3 Tech Advances That Will Change Pcs Forever
Great mathematicians and logicians of the olden times have brought brilliant advances to computing. Modern computer technology has replaced humans in arduous tasks and eliminated the possibility of error. Computers can perform operations with great precision and at very high speeds. With this advance in technology for the elderly also comes the bitter taste that perhaps these technologies will only create further divide between the generations — outsourcing love and care to a machine.
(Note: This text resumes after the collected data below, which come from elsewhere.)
Set Default Proof Using "Type".
Local Open Scope Z_scope.

(* ================================================================== *)
(** * Part I: the program *)
(* ================================================================== *)

(** ** The built-in [Map]

    A [Map] keeps its entries in insertion order.  [delete] empties the
    record of the key and leaves the slot in place; an iterator is an
    index into the slots and skips the empty ones, so that it stays
    valid across insertions and deletions. *)
Module JsMap.
Section defs.
Context {K V : Type} `{EqDecision K}.

(** The slots of a map, in insertion order. *)
Local Abbreviation t := (list (option (K * V))).

Definition empty : t := [].

Fixpoint get (m : t) (k : K) : option V :=
  match m with
  | [] => None
  | Some (k', v) :: m' => if decide (k' = k) then Some v else get m' k
  | None :: m' => get m' k
  end.

Definition has (m : t) (k : K) : bool :=
  match get m k with Some _ => true | None => false end.

(** [set] overwrites the value of a present key where it stands and
    appends a new key. *)
Fixpoint set (m : t) (k : K) (v : V) : t :=
  match m with
  | [] => [Some (k, v)]
  | Some (k', v') :: m' =>
      if decide (k' = k) then Some (k, v) :: m'
      else Some (k', v') :: set m' k v
  | None :: m' => None :: set m' k v
  end.

Definition clear_slot (k : K) (s : option (K * V)) : option (K * V) :=
  match s with
  | Some (k', v) => if decide (k' = k) then None else Some (k', v)
  | None => None
  end.

(** [delete] returns the map and whether the key was present. *)
Definition delete (m : t) (k : K) : t * bool :=
  (clear_slot k <$> m, has m k).

Definition entries (m : t) : list (K * V) := omap id m.

Definition keys (m : t) : list K := (entries m).*1.

Definition size (m : t) : nat := length (entries m).

(** [next m i]: the first live entry at slot [i] or later, with the
    position of the iterator after it; [None] when the iterator is
    done. *)
Fixpoint next (m : t) (i : nat) : option ((K * V) * nat) :=
  match m with
  | [] => None
  | s :: m' =>
      match i with
      | S i' => prod_map id S <$> next m' i'
      | O =>
          match s with
          | Some e => Some (e, 1%nat)
          | None => prod_map id S <$> next m' 0%nat
          end
      end
  end.

(** In-place change of the object stored under [k] (the map holds a
    reference; the caller mutates the object it points to). *)
Fixpoint modify (m : t) (k : K) (f : V → V) : t :=
  match m with
  | [] => []
  | Some (k', v) :: m' =>
      if decide (k' = k) then Some (k', f v) :: m'
      else Some (k', v) :: modify m' k f
  | None :: m' => None :: modify m' k f
  end.
End defs.
Abbreviation t K V := (list (option (K * V))).
End JsMap.

(** ** Dictionary with incremental rehash (src/core/Dictionary.ts) *)
Module Dictionary.
Section defs.
Context {K V : Type} `{EqDecision K}.

Record t : Type := mk {
  ht0 : JsMap.t K V;
  ht1 : option (JsMap.t K V);
  rehashidx : Z;
  rehashStepSize : nat;
  (** iterator over [ht0.entries()] *)
  rehashIterator : option nat;
}.

Definition new (rehashStepSize : nat) : t :=
  {| ht0 := JsMap.empty; ht1 := None; rehashidx := -1;
     rehashStepSize := rehashStepSize; rehashIterator := None |}.

Definition isRehashing (d : t) : bool := bool_decide (0 ≤ rehashidx d).

Definition _startRehash (d : t) : t :=
  if isRehashing d then d
  else {| ht0 := ht0 d; ht1 := Some JsMap.empty; rehashidx := 0;
          rehashStepSize := rehashStepSize d;
          rehashIterator := Some 0%nat |}.

(** The loop [while (moved < stepSize)] of [_rehashStep]; [n] is
    [stepSize - moved]. *)
Fixpoint _rehashLoop (n : nat) (h0 h1 : JsMap.t K V) (idx : Z) (it : nat)
    (step : nat) : t * bool :=
  match n with
  | O => ({| ht0 := h0; ht1 := Some h1; rehashidx := idx;
             rehashStepSize := step; rehashIterator := Some it |}, false)
  | S n' =>
      match JsMap.next h0 it with
      | None =>
          ({| ht0 := h1; ht1 := None; rehashidx := -1;
              rehashStepSize := step; rehashIterator := None |}, true)
      | Some ((key, value), it') =>
          _rehashLoop n' (JsMap.delete h0 key).1 (JsMap.set h1 key value)
            (idx + 1) it' step
      end
  end.

Definition _rehashStep (d : t) (stepSize : nat) : t * bool :=
  if negb (isRehashing d) then (d, true)
  else
    match rehashIterator d, ht1 d with
    | Some it, Some h1 =>
        _rehashLoop stepSize (ht0 d) h1 (rehashidx d) it (rehashStepSize d)
    | _, _ => (d, true)
    end.

Definition step (d : t) : t := (_rehashStep d (rehashStepSize d)).1.

(** The table [ht1] when a rehash is under way. *)
Definition rehashing_ht1 (d : t) : option (JsMap.t K V) :=
  if isRehashing d then ht1 d else None.

Definition get (d : t) (key : K) : t * option V :=
  let d := step d in
  match rehashing_ht1 d with
  | Some h1 =>
      match JsMap.get h1 key with
      | Some val => (d, Some val)
      | None => (d, JsMap.get (ht0 d) key)
      end
  | None => (d, JsMap.get (ht0 d) key)
  end.

Definition set (d : t) (key : K) (value : V) : t :=
  let d := step d in
  match rehashing_ht1 d with
  | Some h1 =>
      let h0 := if JsMap.has (ht0 d) key
                then (JsMap.delete (ht0 d) key).1 else ht0 d in
      {| ht0 := h0; ht1 := Some (JsMap.set h1 key value);
         rehashidx := rehashidx d; rehashStepSize := rehashStepSize d;
         rehashIterator := rehashIterator d |}
  | None =>
      let d' := {| ht0 := JsMap.set (ht0 d) key value; ht1 := ht1 d;
                   rehashidx := rehashidx d;
                   rehashStepSize := rehashStepSize d;
                   rehashIterator := rehashIterator d |} in
      if bool_decide (1000 < JsMap.size (ht0 d'))%nat && negb (isRehashing d')
      then _startRehash d' else d'
  end.

Definition delete (d : t) (key : K) : t * bool :=
  let d := step d in
  match rehashing_ht1 d with
  | Some h1 =>
      let '(h1', deleted1) := JsMap.delete h1 key in
      let '(h0', deleted0) := JsMap.delete (ht0 d) key in
      ({| ht0 := h0'; ht1 := Some h1'; rehashidx := rehashidx d;
          rehashStepSize := rehashStepSize d;
          rehashIterator := rehashIterator d |}, deleted0 || deleted1)
  | None =>
      let '(h0', deleted0) := JsMap.delete (ht0 d) key in
      ({| ht0 := h0'; ht1 := ht1 d; rehashidx := rehashidx d;
          rehashStepSize := rehashStepSize d;
          rehashIterator := rehashIterator d |}, deleted0)
  end.

Definition has (d : t) (key : K) : t * bool :=
  let d := step d in
  match rehashing_ht1 d with
  | Some h1 =>
      if JsMap.has h1 key then (d, true) else (d, JsMap.has (ht0 d) key)
  | None => (d, JsMap.has (ht0 d) key)
  end.

Definition keys (d : t) : t * list K :=
  let d := step d in
  match rehashing_ht1 d with
  | Some h1 => (d, JsMap.keys (ht0 d) ++ JsMap.keys h1)
  | None => (d, JsMap.keys (ht0 d))
  end.

Definition size (d : t) : nat :=
  match rehashing_ht1 d with
  | Some h1 => (JsMap.size (ht0 d) + JsMap.size h1)%nat
  | None => JsMap.size (ht0 d)
  end.

(** [_forceRehashComplete()]: the loop [while (this.isRehashing())].
    Every turn but the last moves 100 entries of [ht0], so that the
    number of its slots bounds the turns. *)
Fixpoint _forceRehashLoop (fuel : nat) (d : t) : option t :=
  if isRehashing d then
    match fuel with
    | O => None
    | S fuel' => _forceRehashLoop fuel' (_rehashStep d 100).1
    end
  else Some d.

Definition _forceRehashComplete (d : t) : option t :=
  _forceRehashLoop (S (length (ht0 d))) d.

(** In-place change of the entry object stored under [key]: the
    caller holds the reference that [get] returned and assigns to its
    fields; no method of the dictionary runs. *)
Definition modify (d : t) (key : K) (f : V → V) : t :=
  match ht1 d with
  | Some h1 =>
      {| ht0 := JsMap.modify (ht0 d) key f;
         ht1 := Some (JsMap.modify h1 key f);
         rehashidx := rehashidx d; rehashStepSize := rehashStepSize d;
         rehashIterator := rehashIterator d |}
  | None =>
      {| ht0 := JsMap.modify (ht0 d) key f; ht1 := None;
         rehashidx := rehashidx d; rehashStepSize := rehashStepSize d;
         rehashIterator := rehashIterator d |}
  end.
End defs.
Global Arguments t : clear implicits.
End Dictionary.

(** ** Time and randomness *)

(** The successive values of [Math.random()], each in [0,1). *)
Definition tape : Type := list Q.

Definition Math_random (t : tape) : option (Q * tape) :=
  match t with
  | [] => None
  | r :: t' => Some (r, t')
  end.

Definition Qltb (x y : Q) : bool :=
  (Qnum x * Zpos (Qden y) <? Qnum y * Zpos (Qden x))%Z.

(** [String.length] as a [number]. *)
Definition strlen (s : string) : Z := Z.of_nat (String.length s).

(** ** TTL manager (src/expiration/TTLManager.ts)

    The callback [onExpire] belongs to the owner of the manager and
    changes the owner (and, through it, the manager).  The operations
    that take it are therefore written over the state [W] of the owner,
    with the manager as a component of it. *)
Module TTLManager.

(** What [setInterval] was given: the period and the parameters that
    the closure captured. *)
Record Timer : Type := mkTimer {
  intervalMs : Z;
  sampleSize : Z;
  maxRounds : Z;
}.

Record t : Type := mk {
  expirations : JsMap.t string Z;
  interval : option Timer;
  (** iterator over [expirations.keys()] *)
  keyIterator : option nat;
  pendingDeletes : list string;
}.

Definition new : t :=
  {| expirations := JsMap.empty; interval := None; keyIterator := None;
     pendingDeletes := [] |}.

Definition set (m : t) (key : string) (expiresAtMs : Z) : t :=
  {| expirations := JsMap.set (expirations m) key expiresAtMs;
     interval := interval m; keyIterator := keyIterator m;
     pendingDeletes := pendingDeletes m |}.

Definition delete (m : t) (key : string) : t :=
  {| expirations := (JsMap.delete (expirations m) key).1;
     interval := interval m; keyIterator := keyIterator m;
     pendingDeletes := pendingDeletes m |}.

Definition isExpired (m : t) (now : Z) (key : string) : bool :=
  match JsMap.get (expirations m) key with
  | None => false
  | Some expiresAt => bool_decide (expiresAt ≤ now)
  end.

Definition getExpiration (m : t) (key : string) : option Z :=
  JsMap.get (expirations m) key.

Definition size (m : t) : nat := JsMap.size (expirations m).

(** [expiresAt && now >= expiresAt]: a deadline of 0 is falsy. *)
Definition sampled_expired (m : t) (now : Z) (key : string) : bool :=
  match JsMap.get (expirations m) key with
  | None => false
  | Some expiresAt => bool_decide (expiresAt ≠ 0) && bool_decide (expiresAt ≤ now)
  end.

Definition push_pending (m : t) (key : string) : t :=
  {| expirations := expirations m; interval := interval m;
     keyIterator := keyIterator m;
     pendingDeletes := pendingDeletes m ++ [key] |}.

Definition with_keyIterator (m : t) (it : nat) : t :=
  {| expirations := expirations m; interval := interval m;
     keyIterator := Some it; pendingDeletes := pendingDeletes m |}.

Definition visit (m : t) (now : Z) (key : string) (expiredCount : Z) : t * Z :=
  if sampled_expired m now key
  then (push_pending m key, expiredCount + 1)
  else (m, expiredCount).

(** The loop [for (let i = 0; i < k; i++)] of [sampleAndPurge]; [n]
    is [k - i] and [it] the position of [keyIterator].  The [break]
    is dead code: the loop runs on a map that is not empty. *)
Fixpoint sampleLoop (n : nat) (m : t) (now : Z) (it : nat)
    (expiredCount : Z) : t * Z :=
  match n with
  | O => (with_keyIterator m it, expiredCount)
  | S n' =>
      match JsMap.next (expirations m) it with
      | None =>
          (* wrap around to the beginning *)
          match JsMap.next (expirations m) 0%nat with
          | None =>
              (with_keyIterator m (length (expirations m)), expiredCount)
          | Some ((key, _), it') =>
              let '(m', c) := visit m now key expiredCount in
              sampleLoop n' m' now it' c
          end
      | Some ((key, _), it') =>
          let '(m', c) := visit m now key expiredCount in
          sampleLoop n' m' now it' c
      end
  end.

Section owner.
Context {W : Type} (ttl : W → t) (with_ttl : t → W → W).

Definition _flushPendingDeletes (onExpire : string → W → W) (w : W) : W :=
  let w' := foldl (λ w key, onExpire key w) w (pendingDeletes (ttl w)) in
  let m := ttl w' in
  with_ttl {| expirations := expirations m; interval := interval m;
              keyIterator := keyIterator m; pendingDeletes := [] |} w'.

Definition flushPendingDeletes (onExpire : string → W → W) (w : W) : W :=
  if bool_decide (0 < length (pendingDeletes (ttl w)))%nat
  then _flushPendingDeletes onExpire w else w.

Definition sampleAndPurge (k : Z) (onExpire : string → W → W) (now : Z)
    (w : W) : W * Z :=
  let m := ttl w in
  if bool_decide (JsMap.size (expirations m) = 0%nat) then (w, 0)
  else
    let it := default 0%nat (keyIterator m) in
    let '(m', expiredCount) := sampleLoop (Z.to_nat k) m now it 0 in
    let w' := with_ttl m' w in
    if bool_decide (100 ≤ length (pendingDeletes m'))%nat
    then (_flushPendingDeletes onExpire w', expiredCount)
    else (w', expiredCount).

(** [startActiveExpiration(onExpire, intervalMs = 100,
    sampleSize = 20, maxRounds = 4)] *)
Definition startActiveExpiration (intervalMs sampleSize maxRounds : option Z)
    (w : W) : W :=
  let m := ttl w in
  match interval m with
  | Some _ => w
  | None =>
      with_ttl {| expirations := expirations m;
                  interval := Some {| intervalMs := default 100 intervalMs;
                                      sampleSize := default 20 sampleSize;
                                      maxRounds := default 4 maxRounds |};
                  keyIterator := keyIterator m;
                  pendingDeletes := pendingDeletes m |} w
  end.

(** One round of the [do ... while] of the timer callback.  The
    result is the state and, when the round ran, the pair
    [(sampledCount, expiredCount)]. *)
Definition round (sampleSize : Z) (onExpire : string → W → W) (now : Z)
    (w : W) : W * option (Z * Z) :=
  let sampled := Z.min sampleSize (Z.of_nat (JsMap.size (expirations (ttl w)))) in
  if bool_decide (sampled = 0) then (w, None)
  else
    let '(w', expiredCount) := sampleAndPurge sampled onExpire now w in
    (w', Some (sampled, expiredCount)).

(** [expiredCount > sampledCount * 0.25 && rounds < maxRounds] *)
Definition continue (maxRounds : Z) (rounds : Z) (r : Z * Z) : bool :=
  bool_decide (r.1 < 4 * r.2) && bool_decide (rounds < maxRounds).

(** The callback of the timer: [fuel] bounds the rounds that can
    follow the first one; the result carries [rounds]. *)
Fixpoint tickLoop (fuel : nat) (sampleSize maxRounds : Z)
    (onExpire : string → W → W) (now : Z) (rounds : Z) (w : W) : W * Z :=
  match round sampleSize onExpire now w with
  | (w', None) => (w', rounds)
  | (w', Some r) =>
      if continue maxRounds (rounds + 1) r then
        match fuel with
        | O => (w', rounds + 1)
        | S fuel' =>
            tickLoop fuel' sampleSize maxRounds onExpire now (rounds + 1) w'
        end
      else (w', rounds + 1)
  end.

Definition tick (onExpire : string → W → W) (now : Z) (w : W) : W * Z :=
  match interval (ttl w) with
  | None => (w, 0)
  | Some tm =>
      tickLoop (Z.to_nat (maxRounds tm)) (sampleSize tm) (maxRounds tm)
        onExpire now 0 w
  end.

Definition stopActiveExpiration (w : W) : W :=
  let m := ttl w in
  with_ttl {| expirations := expirations m; interval := None;
              keyIterator := keyIterator m;
              pendingDeletes := pendingDeletes m |} w.
End owner.
End TTLManager.

(** ** Usage tracker (src/eviction/UsageTracker.ts) *)
Inductive EvictionPolicy : Type := lru | lfu.

Global Instance EvictionPolicy_eq_dec : EqDecision EvictionPolicy.
Proof. solve_decision. Defined.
Simultaneously, multipurpose artificial intelligence and machine learning technology may dramatically alter or make redundant a wide range of white collar jobs. A number of researchers have attempted to quantify the extent to which these new advancements might impact the future of work. On the other hand, others have argued that the risk these technologies pose to human employment is overblown and that they will not impact jobs in large numbers for many years, if ever. Computers can already perform individual operations orders of magnitude faster than humans can, Farmer said; meanwhile, the human brain remains far superior at parallel processing, or performing multiple operations at once. For most of the past half-century, engineers made computers faster by increasing the number of transistors in their processors, but they only recently began “parallelizing” computer processors.
The idea of the proliferation of cyborgs, hybrids of humans and machines, has never been so alive as it is today. Always having the cell phone next to us in our hands, as a complement to the arm, in the pocket, and even under the pillow at bedtime is a strong indication that we have become accustomed to having a much more intimate relationship with machines. What can still represent taboos is the level of intimacy and the emotions we share with machines. What quantum computers need in order to realize their full potential is not just smart scientists who are capable of programming them, but also strategic business leaders who are capable of envisioning the brilliant use cases where they can add value. Like autonomous vehicles, delivery drones, self-learning robots and nanoscale sensors, quantum computing is the kind of technology that sounds like it belongs in the world of tomorrow. We can choose the molecular design of our fruits and vegetables, travel faster and farther and stave off life-threatening diseases with personalized medical care.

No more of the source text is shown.